OPINIÃO
30/04/2014 17:41 -03 | Atualizado 26/01/2017 21:28 -02

Sobriedade e incertezas

Neste espaço, procuraremos entender a natureza das neuroses e outros assuntos de igual interesse e o que podemos e devemos fazer para mantê-la, sob controle.

Venho, por meio deste post, compartilhar coisas. Tudo começou - diz a narcisista onipotente - quando vim ao mundo, num trem da Jubilee Line (linha cinza) do metrô de Londres, alguns momento antes da estação de Canary Wharf, devido a um suposto atentado terrorista do IRA que parou o 'underground' por algumas horas; justo as horas de trabalho de parto de minha mãe. É fácil concordar que há ironia no fato de meu pai ter sido integrante de tal organização paramilitar. Mas não, não estava a serviço nesse dia.

Posso culpar essa chegada ao mundo pelas minhas neuroses? Até posso, mas seria infrutífero. Jamais deixarei de ser neurótica e, tal qual um alcoólatra, passarei o que resta da minha tediosa existência terrena "em recuperação". O que me resta, o que nos resta? Transformar o drama em 'media event'. Ou, ao menos, em algo que nos dê a impressão de produtividade.

Diferentemente dos mais abençoados pela fortuna, como o psicótico (ahhh, o delírio da vivência de realidades alternas) e do perverso (uhhh, o inominável prazer da ausência completa da culpa), o neurótico jamais experimenta a felicidade. Suplementar à dificuldade de encontrá-la, uma vez diante dela, o neurótico sofre com as suas incontestáveis consequências, que incluem, mas não se limitam a: culpa, mau olhado, movimento das marés e, em última instância, a insignificância de tudo diante do inevitável fim.

Por ocasião de completude dos doze passos dos Neuróticos nem tão Anônimos, faço aqui o que prega o décimo segundo (os passos poderão - ou não - ser objeto de análise posterior): "Tendo experimentado um despertar espiritual graças aos passos anteriores, procurarei transmitir esta mensagem aos neuróticos e praticar esses princípios em todas as minhas atividades".

Neste espaço, procuraremos entender a natureza das neuroses e outros assuntos de igual interesse e o que podemos e devemos fazer para mantê-la, sob controle.

É importante que fique claro que a culpa não se desintegra. Como qualquer matéria/energia, ela se transforma. A culpa que eu antes sentia foi transferida para "o grande outro". É como o Ying e o Yang.

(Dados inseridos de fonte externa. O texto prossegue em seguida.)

(* ===== verification/Errors.v ===== *)
(** * Errors: the exception taxonomy and its translation to HTTP

    Models include/rtc/errors and include/rtc/http/guard.hpp: the [ErrorType]
    enumeration with its status and code tables, [AppException] and its
    subclasses, the JSON error envelope, and [run_guarded], the one place where
    a thrown exception becomes a response. *)

From S2P Require Import Prelude Text Json.
Open Scope string_scope.
Open Scope Z_scope.

(* include/rtc/errors/error_type.hpp:11-23, ErrorType *)
Inductive ErrorType :=
  | kValidation | kAuthentication | kAuthorization | kNotFound | kConflict
  | kPayloadTooLarge | kUnsupportedMedia | kRateLimited | kDatabase
  | kConfiguration | kInternal.

Global Instance ErrorType_eq_dec : EqDecision ErrorType.
Proof. solve_decision. Defined.

(* include/rtc/errors/error_type.hpp:26-50, http_status_for *)
Definition http_status_for (type : ErrorType) : Z :=
  match type with
  | kValidation => 400
  | kAuthentication => 401
  | kAuthorization => 403
  | kNotFound => 404
  | kConflict => 409
  | kPayloadTooLarge => 413
  | kUnsupportedMedia => 415
  | kRateLimited => 429
  | kDatabase | kConfiguration | kInternal => 500
  end.

(* include/rtc/errors/error_type.hpp:53-79, code_for *)
Definition code_for (type : ErrorType) : string :=
  match type with
  | kValidation => "validation_error"
  | kAuthentication => "authentication_error"
  | kAuthorization => "authorization_error"
  | kNotFound => "not_found"
  | kConflict => "conflict"
  | kPayloadTooLarge => "payload_too_large"
  | kUnsupportedMedia => "unsupported_media_type"
  | kRateLimited => "rate_limited"
  | kDatabase => "database_error"
  | kConfiguration => "configuration_error"
  | kInternal => "internal_error"
  end.

(* include/rtc/errors/exceptions.hpp:18-37, AppException *)
Record AppException := {
  ex_type : ErrorType;
  ex_message : string;
  ex_details : string
}.

Definition ex_http_status (ex : AppException) : Z := http_status_for (ex_type ex).
Definition ex_code (ex : AppException) : string := code_for (ex_type ex).

(** A thrown object: one of ours, or some other [std::exception] with its
    [what()] text. *)
Inductive exn :=
  | App (ex : AppException)
  | Std (what : string).

(* include/rtc/errors/exceptions.hpp:40-44, ValidationException *)
Definition ValidationException (message details : string) : exn :=
  App {| ex_type := kValidation; ex_message := message; ex_details := details |}.
(* include/rtc/errors/exceptions.hpp:47-51, AuthenticationException *)
Definition AuthenticationException (message details : string) : exn :=
  App {| ex_type := kAuthentication; ex_message := message; ex_details := details |}.
(* include/rtc/errors/exceptions.hpp:54-58, AuthorizationException *)
Definition AuthorizationException (message details : string) : exn :=
  App {| ex_type := kAuthorization; ex_message := message; ex_details := details |}.
(* include/rtc/errors/exceptions.hpp:61-65, NotFoundException *)
Definition NotFoundException (message details : string) : exn :=
  App {| ex_type := kNotFound; ex_message := message; ex_details := details |}.
(* include/rtc/errors/exceptions.hpp:68-72, ConflictException *)
Definition ConflictException (message details : string) : exn :=
  App {| ex_type := kConflict; ex_message := message; ex_details := details |}.
(* include/rtc/errors/exceptions.hpp:75-79, PayloadTooLargeException *)
Definition PayloadTooLargeException (message details : string) : exn :=
  App {| ex_type := kPayloadTooLarge; ex_message := message; ex_details := details |}.
(* include/rtc/errors/exceptions.hpp:82-86, UnsupportedMediaTypeException *)
Definition UnsupportedMediaTypeException (message details : string) : exn :=
  App {| ex_type := kUnsupportedMedia; ex_message := message; ex_details := details |}.
(* include/rtc/errors/exceptions.hpp:89-93, RateLimitException *)
Definition RateLimitException (message details : string) : exn :=
  App {| ex_type := kRateLimited; ex_message := message; ex_details := details |}.
(* include/rtc/errors/exceptions.hpp:96-100, DatabaseException *)
Definition DatabaseException (message details : string) : exn :=
  App {| ex_type := kDatabase; ex_message := message; ex_details := details |}.
(* include/rtc/errors/exceptions.hpp:103-107, ConfigException *)
Definition ConfigException (message details : string) : exn :=
  App {| ex_type := kConfiguration; ex_message := message; ex_details := details |}.
(* include/rtc/errors/exceptions.hpp:110-114, InternalException *)
Definition InternalException (message details : string) : exn :=
  App {| ex_type := kInternal; ex_message := message; ex_details := details |}.

(* include/rtc/errors/error_response.hpp:24-34, make_error_body *)
Definition make_error_body (code message details : string) : json :=
  let error := jobj [("code", JStr code); ("message", JStr message)] in
  let error := if String.eqb details "" then error else jset "details" (JStr details) error in
  jobj [("error", error)].

(* include/rtc/errors/error_response.hpp:37-39, make_error_body *)
Definition make_error_body_of (ex : AppException) : json :=
  make_error_body (ex_code ex) (ex_message ex) (ex_details ex).

(** A response as the handlers build it, before the body is printed. *)
Record response := {
  status : Z;
  content_type : string;
  body : json
}.

(* src/errors/error_mapper.cpp:12-16, build *)
Definition build (st : Z) (b : json) : response :=
  {| status := st; content_type := "application/json"; body := b |}.

(* src/errors/error_mapper.cpp:29-33, ErrorMapper::internal_error_response *)
Definition internal_error_response : response :=
  build 500 (make_error_body (code_for kInternal) "An unexpected internal error occurred" "").

(* src/errors/error_mapper.cpp:20-27, ErrorMapper::to_response *)
Definition to_response (ex : exn) : response :=
  match ex with
  | App ex => build (ex_http_status ex) (make_error_body_of ex)
  | Std _ => internal_error_response
  end.

(* include/rtc/http/response.hpp:12-16, json_response *)
Definition json_response (st : Z) (b : json) : response :=
  {| status := st; content_type := "application/json"; body := b |}.

(* include/rtc/http/guard.hpp:18-32, run_guarded *)
Definition run_guarded {W} (fn : M W exn response) (w : W) : response * W :=
  match fn w with
  | (Ok r, w') => (r, w')
  | (Err ex, w') => (to_response ex, w')
  end.

(* include/rtc/http/json_body.hpp:14-21, parse_json_body *)
Definition parse_json_body `{JsonText} (text : string) : result exn json :=
  match json_parse text with
  | None => Err (ValidationException "Request body is not valid JSON" "")
  | Some parsed => Ok parsed
  end.

(** ** What a client can observe *)

(** The member [k] of the error object of a response. *)
Definition error_field (k : string) (r : response) : option json :=
  match find (body r) "error" with Some e => find e k | None => None end.

Lemma error_field_app k ex :
  error_field k (to_response (App ex)) =
    if decide (k = "details")
    then if String.eqb (ex_details ex) "" then None else Some (JStr (ex_details ex))
    else if decide (k = "code") then Some (JStr (ex_code ex))
    else if decide (k = "message") then Some (JStr (ex_message ex)) else None.
Proof.
  unfold error_field, to_response, build, make_error_body_of, make_error_body, jobj; simpl.
  rewrite lookup_insert_eq.
  destruct (String.eqb (ex_details ex) ""); simpl; rewrite !lookup_insert, lookup_empty;
    repeat case_decide; subst; congruence || done.
Qed.

Lemma to_response_std_const w w' : to_response (Std w) = to_response (Std w').
Proof. done. Qed.
(* ===== verification/Dto.v ===== *)
(** * Dto: request parsing and response building

    Models src/dto and include/rtc/dto.  A request's query string is a function
    from parameter names to optional text ([crow::request::url_params]). *)

From S2P Require Import Prelude Text Json Errors Validation TimeUtil Models.
Open Scope string_scope.
Open Scope Z_scope.

(** [req.url_params.get]. *)
Definition url_params : Type := string → option string.

(* src/dto/conversation_dto.cpp:14-25, require_string *)
Definition require_string (body : json) (field : string) : result exn string :=
  match find body field with
  | None | Some JNull =>
      Err (ValidationException ("Missing required field: " +:+ field) ("field=" +:+ field))
  | Some (JStr s) => Ok s
  | Some _ => Err (ValidationException ("Field must be a string: " +:+ field) ("field=" +:+ field))
  end.

(* src/dto/message_dto.cpp:29-36, require_int *)
Definition require_int (body : json) (field : string) : result exn Z :=
  match find body field with
  | Some (JInt z) => Ok (get_int64 z)
  | _ => Err (ValidationException ("Field must be an integer: " +:+ field) ("field=" +:+ field))
  end.

(** The [for] loop that collects an array of ids. *)
Fixpoint int_array (message field : string) (l : list json) : result exn (list Z) :=
  match l with
  | [] => Ok []
  | JInt z :: l => ids ← int_array message field l; Ok (get_int64 z :: ids)
  | _ :: _ => Err (ValidationException message field)
  end.

Definition require_object (body : json) : result exn unit :=
  if is_object body then Ok ()
  else Err (ValidationException "Request body must be a JSON object" "").

(* include/rtc/dto/user_dto.hpp:13-15, opt_to_json *)
Definition opt_to_json (value : option string) : json := jopt JStr value.
(** Instrumented code that runs inside a sampled trace reports spans of that
    trace only, and leaves the context as it found it. *)
Lemma exec_inside p : ∀ c w,
  monotonic p → inside c w → inside c (exec p w) ∧ adds (in_trace c) w (exec p w).
Proof.
  induction p as [dw ds|a IHa b IHb|k name body IH]; intros c w Hm Hin; simpl in *.
  - destruct Hin. split; [by split|]. split; simpl; [done|done|lia|]. exists []. by rewrite app_nil_r.
  - destruct Hm as [Ha Hb]. destruct (IHa c w Ha Hin) as [H1 H2].
    destruct (IHb c _ Hb H1) as [H3 H4]. eauto using adds_trans.
  - pose proof (open_scope_opened c w k name Hin) as Ho.
    destruct (open_scope k name w) as [sc w1]. simpl in Ho.
    destruct Ho as [Hch Hst Hp Hact Hin' Hadd].
    destruct (IH _ w1 Hm Hin') as [Hin1 Hadd1].
    assert (Hfin : t_current (ScopedSpan.destroy sc (exec body w1)) = Some c ∧
                   adds (in_trace c) (exec body w1) (ScopedSpan.destroy sc (exec body w1))).
    { unfold ScopedSpan.destroy, ScopedSpan.deactivate. rewrite Hact, Hp. simpl.
      destruct (end_child c (ScopedSpan.span sc) (set_current (Some c) (exec body w1))) as [H1 H2];
        [done|by destruct Hin|destruct Hadd, Hadd1; simpl; lia|]. split; [done|]. by destruct H2. }
    split.
    + destruct Hfin as [Hc He].
      destruct Hin, Hin1, Hadd, Hadd1. split; [rewrite (adds_options _ _ _ He); congruence| |done..].
      rewrite (adds_engine _ _ _ He). congruence.
    + apply (adds_trans _ _ (exec body w1)).
      * apply (adds_trans _ _ w1); [by apply (adds_impl _ _ _ _ (λ d, False_ind _) Hadd)|].
        eapply adds_impl; [|exact Hadd1]. intros d []. destruct Hch. split; congruence.
      * apply Hfin.
Qed.

(** ** The tracer's books *)

Inductive TracerOp := Submit (d : SpanData.t) | Drain (export_ok : bool).

(** Runs the operations, collecting the spans the exporter accepted. *)
Fixpoint tracer_run (ops : list TracerOp) (tr : Tracer.t) : list SpanData.t * Tracer.t :=
  match ops with
  | [] => ([], tr)
  | Submit d :: rest => tracer_run rest (Tracer.submit d tr)
  | Drain ok :: rest =>
      let '(out, tr) := Tracer.drain_once ok tr in
      let '(more, tr) := tracer_run rest tr in ((out ++ more)%list, tr)
  end.

Definition submitted (ops : list TracerOp) : list SpanData.t :=
  omap (λ op, match op with Submit d => Some d | Drain _ => None end) ops.

Definition books (tr : Tracer.t) (n : Z) : Prop :=
  Tracer.u64 (Tracer.exported tr + Tracer.dropped tr + Z.of_nat (length (Tracer.buffer tr)))
  = Tracer.u64 n.

Lemma u64_add a b : Tracer.u64 (Tracer.u64 a + b) = Tracer.u64 (a + b).
Proof. unfold Tracer.u64. by rewrite Z.add_mod_idemp_l. Qed.
Lemma u64_add_r a b : Tracer.u64 (a + Tracer.u64 b) = Tracer.u64 (a + b).
Proof. rewrite Z.add_comm, u64_add. f_equal. lia. Qed.

(** One operation keeps the books and the bound. *)
Lemma submit_books d tr n :
  Z.of_nat (length (Tracer.buffer tr)) <= Tracer.max_queue_size (Tracer.options tr) → books tr n →
  books (Tracer.submit d tr) (n + 1) ∧
  Z.of_nat (length (Tracer.buffer (Tracer.submit d tr))) <= Tracer.max_queue_size (Tracer.options tr).
Proof.
  unfold books, Tracer.submit. intros Hb H.
  rewrite <- (u64_add n 1), <- H, u64_add.
  destruct (Z.leb_spec (Tracer.max_queue_size (Tracer.options tr)) (Z.of_nat (length (Tracer.buffer tr))));
    simpl; [|rewrite length_app; simpl; split; [f_equal; lia|lia]].
  split; [|lia]. rewrite (Z.add_comm (Tracer.exported tr)), <- Z.add_assoc, u64_add. f_equal. lia.
Qed.

Lemma drain_books ok tr n :
  books tr n → books (Tracer.drain_once ok tr).2 n ∧ Tracer.buffer (Tracer.drain_once ok tr).2 = [].
Proof.
  unfold books, Tracer.drain_once. destruct tr as [o [|d ds] s e dr]; [done|].
  set (m := length (d :: ds)). intros <-. unfold Tracer.buffer at 2. fold m.
  destruct ok; cbn [snd Tracer.exported Tracer.dropped Tracer.buffer length]; (split; [|done]);
    rewrite Z.add_0_r; [rewrite u64_add|rewrite u64_add_r]; f_equal; subst m; simpl; lia.
Qed.

(** With [past] already exported, and [seen] submitted. *)
Lemma tracer_run_books ops : ∀ tr seen past,
  Z.of_nat (length (Tracer.buffer tr)) <= Tracer.max_queue_size (Tracer.options tr) →
  books tr (Z.of_nat (length seen)) → (past ++ Tracer.buffer tr)%list `sublist_of` seen →
  let '(out, tr') := tracer_run ops tr in
  let all := (seen ++ submitted ops)%list in
  Z.of_nat (length (Tracer.buffer tr')) <= Tracer.max_queue_size (Tracer.options tr) ∧
  books tr' (Z.of_nat (length all)) ∧ (past ++ out ++ Tracer.buffer tr')%list `sublist_of` all.
Proof.
  induction ops as [|op ops IH]; intros tr seen past Hb Hn Hs; [by simpl; rewrite app_nil_r|].
  destruct op as [d|ok]; simpl.
  - destruct (submit_books d tr _ Hb Hn) as [Hn' Hb'].
    specialize (IH (Tracer.submit d tr) (seen ++ [d])%list past). rewrite submit_options in IH.
    replace (Z.of_nat (length (seen ++ [d]))) with (Z.of_nat (length seen) + 1) in IH
      by (rewrite length_app; simpl; lia).
    specialize (IH Hb' Hn'). destruct (tracer_run ops _) as [out tr'].
    rewrite <- app_assoc in IH. apply IH.
    unfold Tracer.submit. destruct (_ <=? _); simpl; [by apply sublist_inserts_r|].
    rewrite app_assoc. by apply sublist_app.
  - destruct (drain_books ok tr _ Hn) as [Hn' He].
    assert (Ho : Tracer.options (Tracer.drain_once ok tr).2 = Tracer.options tr).
    { unfold Tracer.drain_once. destruct (Tracer.buffer tr), ok; done. }
    assert (Hs' : (past ++ (Tracer.drain_once ok tr).1)%list `sublist_of` seen).
    { etrans; [|exact Hs]. apply sublist_app; [done|].
      unfold Tracer.drain_once. destruct (Tracer.buffer tr), ok; simpl; [done..|apply sublist_nil_l]. }
    destruct (Tracer.drain_once ok tr) as [o tr1]. simpl in *.
    specialize (IH tr1 seen (past ++ o)%list). rewrite He, Ho, app_nil_r in IH. simpl in IH.
    destruct (tracer_run ops tr1) as [out tr']. rewrite <- !app_assoc in IH. rewrite <- app_assoc.
    apply IH; [|done..]. pose proof (Zle_0_nat (length (Tracer.buffer tr))). simpl in *. lia.
Qed.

Para que eu me sentisse mais leve, tive de reorganizar a balança energética que agora aponta para familiares, amigos, ex-namorados, o governo e instituições afins.

Deve-se considerar que o neurótico em recuperação não é necessariamente mais agradável e passível de afeto que o neurótico ativo. É preciso levar em conta as várias facetas da sobriedade e decidir se ela é a melhor escolha para você.

Quando não for possível ou desejável me utilizar como exemplo, usarei a inicial "N" (não confundir com Np, de Narcisismo patológico, doença por mim considerada oposta/complementar à neurose, na medida em que o N gostaria mesmo é de ser um Np e acaba, via de regra, apaixonando-se e fodendo-se nas mãos do Np de seu afeto, mantendo viva a neurose costumeira). Esse tema será tratado oportunamente.

P.S. Não farei apologia às drogas farmacêuticas; tampouco condenarei o seu uso analéptico e recreativo.